Moは、母材の強度と靱性を向上させる効果がある。しかし、含有量が0.05%未満ではこの効果が小さいので、0.05%以上含有させるのが望ましい。一方、0.8%を超えると、特にHAZの硬度が高まり靱性が損なわれる。
(2)介在物の分布形態
(2)−1.CaO・Al2O3系介在物
本発明に係る溶接熱影響部の靭性に優れた溶接構造用鋼材では、その組織に粒径が0.5〜5μmのCaO・Al2O3系介在物が分散していることが必要である。なお、介在物が非円形であるときは、その長径を介在物の粒径とする。
粒径0.5μm以上でアスペクト比が5以上のAl2O3またはCaOは、5×10個/mm2以下であることが望ましい。
本発明の製造方法は、その製鋼段階に特徴を有する。すなわち、溶鋼中のAlが0.005%を超えて0.08%となるようにAlを添加して脱酸した後、Tiを添加し、さらに脱ガス装置、例えばRH装置で15分以上処理した後、溶鋼温度を1600±70℃に保った状態でCaを添加する。この溶鋼温度は、1600℃±50℃であるのがより望ましく、1600±20℃であることがさらに望ましい。なお、このCa添加の前にあらかじめ溶鋼の成分調整を行っておくのが望ましい。
Claims (6)
- 質量%で、C:0.01〜0.2%、Si:0.03〜0.5%、Mn:0.5〜2.0%、P:0.02%以下、S:0.01%以下、Al:0.005%を超えて0.08%まで、Ti:0.0005〜0.02%、Ca:0.0003〜0.02%、N:0.001〜0.009%およびO(酸素):0.0025%以下を含有し、残部はFe及び不純物からなり、下記の(1)式を満足するとともに、粒径0.5〜5μmのCaO・Al2O3系介在物が分散していることを特徴とする溶接熱影響部の靭性に優れた溶接構造用鋼材。
0.50≦Ca/O≦1.30 ・・・・・(1)
ただし、(1)式の元素記号はその元素の含有量(質量%)を示す。 - 粒径0.5〜5μmのCaO・Al2O3系介在物のアスペクト比が1〜1.9であることを特徴とする請求項1に記載の溶接熱影響部の靭性に優れた溶接構造用鋼材。ただし、アスペクト比とは、鋼材の圧延方向に平行な断面で観察される介在物の長径を短径で除した値である。

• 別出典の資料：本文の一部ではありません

(* ================================================================== *)
(** ** The normal branch *)
(* ================================================================== *)

Lemma loop_no_reset_state : forall now em ns ew s start p,
  Cpp.current_state
    (Cpp.loop now (Cpp.mkInputs false em ns ew) (Cpp.mkController s start p))
  = Cpp.next_state s (Cpp.ulong_sub now start) (Cpp.mkInputs false em ns ew).
Proof.
  intros. unfold Cpp.loop;
    cbn [Cpp.reset_active Cpp.current_state Cpp.stateStartTime].
  destruct (negb (_ =? s)) eqn:E; cbn [Cpp.current_state]; [reflexivity |].
  apply negb_false_iff, Z.eqb_eq in E. symmetry. exact E.
Qed.

Lemma next_state_ns_green : forall elapsed r ns ew,
  Cpp.next_state Cpp.NS_GREEN elapsed (Cpp.mkInputs r false ns ew)
  = if (Cpp.NS_GREEN_MS <=? elapsed) && ew
    then Cpp.NS_YELLOW else Cpp.NS_GREEN.
Proof. reflexivity. Qed.

(** C6. In [NS_GREEN], reset and emergency down: without east-west demand
    the next state is [NS_GREEN] whatever the elapsed time; the next state
    is [NS_YELLOW] exactly when the elapsed time has reached
    [NS_GREEN_MS] and east-west demand is present. The last part says
    the same of one iteration of [loop]. *)
Theorem ns_green_demand_gating :
  forall (elapsed : Z) (ns ew : bool) (now start : Z) (p : Cpp.Pins),
    Cpp.next_state Cpp.NS_GREEN elapsed (Cpp.mkInputs false false ns false)
      = Cpp.NS_GREEN /\
    (Cpp.next_state Cpp.NS_GREEN elapsed (Cpp.mkInputs false false ns ew)
       = Cpp.NS_YELLOW
     <-> Cpp.NS_GREEN_MS <= elapsed /\ ew = true) /\
    Cpp.current_state
      (Cpp.loop now (Cpp.mkInputs false false ns ew)
         (Cpp.mkController Cpp.NS_GREEN start p))
      = (if (Cpp.NS_GREEN_MS <=? Cpp.ulong_sub now start) && ew
         then Cpp.NS_YELLOW else Cpp.NS_GREEN).
Proof.
  intros. split; [| split].
  - rewrite next_state_ns_green, andb_false_r. reflexivity.
  - rewrite next_state_ns_green.
    destruct (Z.leb_spec Cpp.NS_GREEN_MS elapsed) as [Hle | Hlt];
      destruct ew; cbn [andb]; split;
      try discriminate; try (intros [? ?]; try discriminate; lia);
      intros; split; auto.
  - rewrite loop_no_reset_state. apply next_state_ns_green.
Qed.
(** ** Binary operators *)

(** C6: [and] and [or] do not short-circuit.  Whatever the operand
    expressions are, [visit_bin_op] evaluates the left one, then the right
    one (with all their effects, and failing if either fails), and only then
    combines the truthiness of the two values into a Boolean. *)
Theorem logical_operators_are_eager (steps d : nat) (l r : AST) (operator : Token)
    (Hop : tok_type operator = AND ∨ tok_type operator = OR) :
  evaluate steps (S d) (Some (ast_1.BinOp l operator r)) =
    (let* lv := evaluate steps d (Some l) in
     let* rv := evaluate steps d (Some r) in
     ret (VBool (if bool_decide (tok_type operator = AND)
                 then is_truthy lv && is_truthy rv
                 else is_truthy lv || is_truthy rv))).
Proof.
  simpl. unfold visit_bin_op, binary_operation.
  destruct Hop as [-> | ->]; reflexivity.
Qed.

(** Evaluating [false and print "x"] prints: the right operand is not
    skipped. *)
Lemma logical_operators_are_eager_witness :
  (tok_type (op AND "and") = AND ∨ tok_type (op AND "and") = OR)
  ∧ evaluate 1 3 (Some (ast_1.BinOp (ast_1.Boolean false) (op AND "and")
                          (ast_1.Print (ast_1.String "x")))) Evaluator_init
    = (Ok (VBool false), with_stdout (λ _, ["x"]) Evaluator_init).
Proof.
  split; [by left|].
  rewrite (logical_operators_are_eager 1 2 (ast_1.Boolean false)
             (ast_1.Print (ast_1.String "x")) (op AND "and") (or_introl eq_refl)).
  reflexivity.
Defined.











Ltac operator_cases H :=
  repeat (apply elem_of_cons in H as [H|H]); [..|by apply elem_of_nil in H].


Lemma float_op_mixed (f : spec_float → spec_float → Outcome Value) (l r : Value)
    (na nb : Number) :
  is_Integer_or_Float l → is_Integer_or_Float r →
  as_number l = Some na → as_number r = Some nb →
  float_op f na nb
  = if converts l && converts r then f (as_float l) (as_float r)
    else Raise (HostError OverflowError).
Proof.
  intros Hl Hr Hna Hnb. unfold float_op.
  destruct l as [| |x|f1| | | | |]; try done; destruct r as [| |y|g| | | | |]; try done;
    simpl in *; injection Hna as <-; injection Hnb as <-; simpl;
    repeat match goal with |- context [Float64.is_finite ?q] =>
             destruct (Float64.is_finite q) end; done.
Qed.

Lemma as_float_nonzero (r : Value) :
  is_Integer_or_Float r → equals_zero r = false → Float64.is_zero (as_float r) = false.
Proof.
  destruct r as [| |y|g| | | | |]; try done; intros _ H; simpl.
  - rewrite equals_zero_int in H. case_bool_decide; [done|]. by apply of_Z_nonzero.
  - by rewrite equals_zero_float in H.
Qed.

- 粒径が0.5μmを超え、かつアスペクト比が5を超えるAl2O3が5×10個/mm2以下であることを特徴とする請求項1または2に記載の溶接熱影響部靭性に優れた溶接構造用鋼材。
- 粒径が0.5μmを超え、かつアスペクト比が5を超えるCaOが5×10個/mm2以下であることを特徴とする請求項1から3までのいずれかに記載の溶接熱影響部靭性に優れた溶接構造用鋼材。
- Feの一部に代えて、質量%で、B:0.002%以下、Nb:0.05%以下、V:0.1%以下、Cu:1.5%以下、Ni:6%以下、Cr:1%以下およびMo:0.8%以下のなかから選んだ1種以上を含有することを特徴とする請求項1から4までのいずれかに記載の溶接熱影響部靭性に優れた溶接構造用鋼材。
- 溶鋼中のAlが0.005%を超えて0.08%までの範囲となるようにAlを添加して脱酸した後、Tiを添加し、さらに脱ガス装置で15分以上処理した後、溶鋼温度を1600±70℃に保った状態でCaを添加し、鋳造し、圧延することを特徴とする請求項1から5までのいずれかに記載の溶接熱影響部靭性に優れた溶接構造用鋼材の製造方法。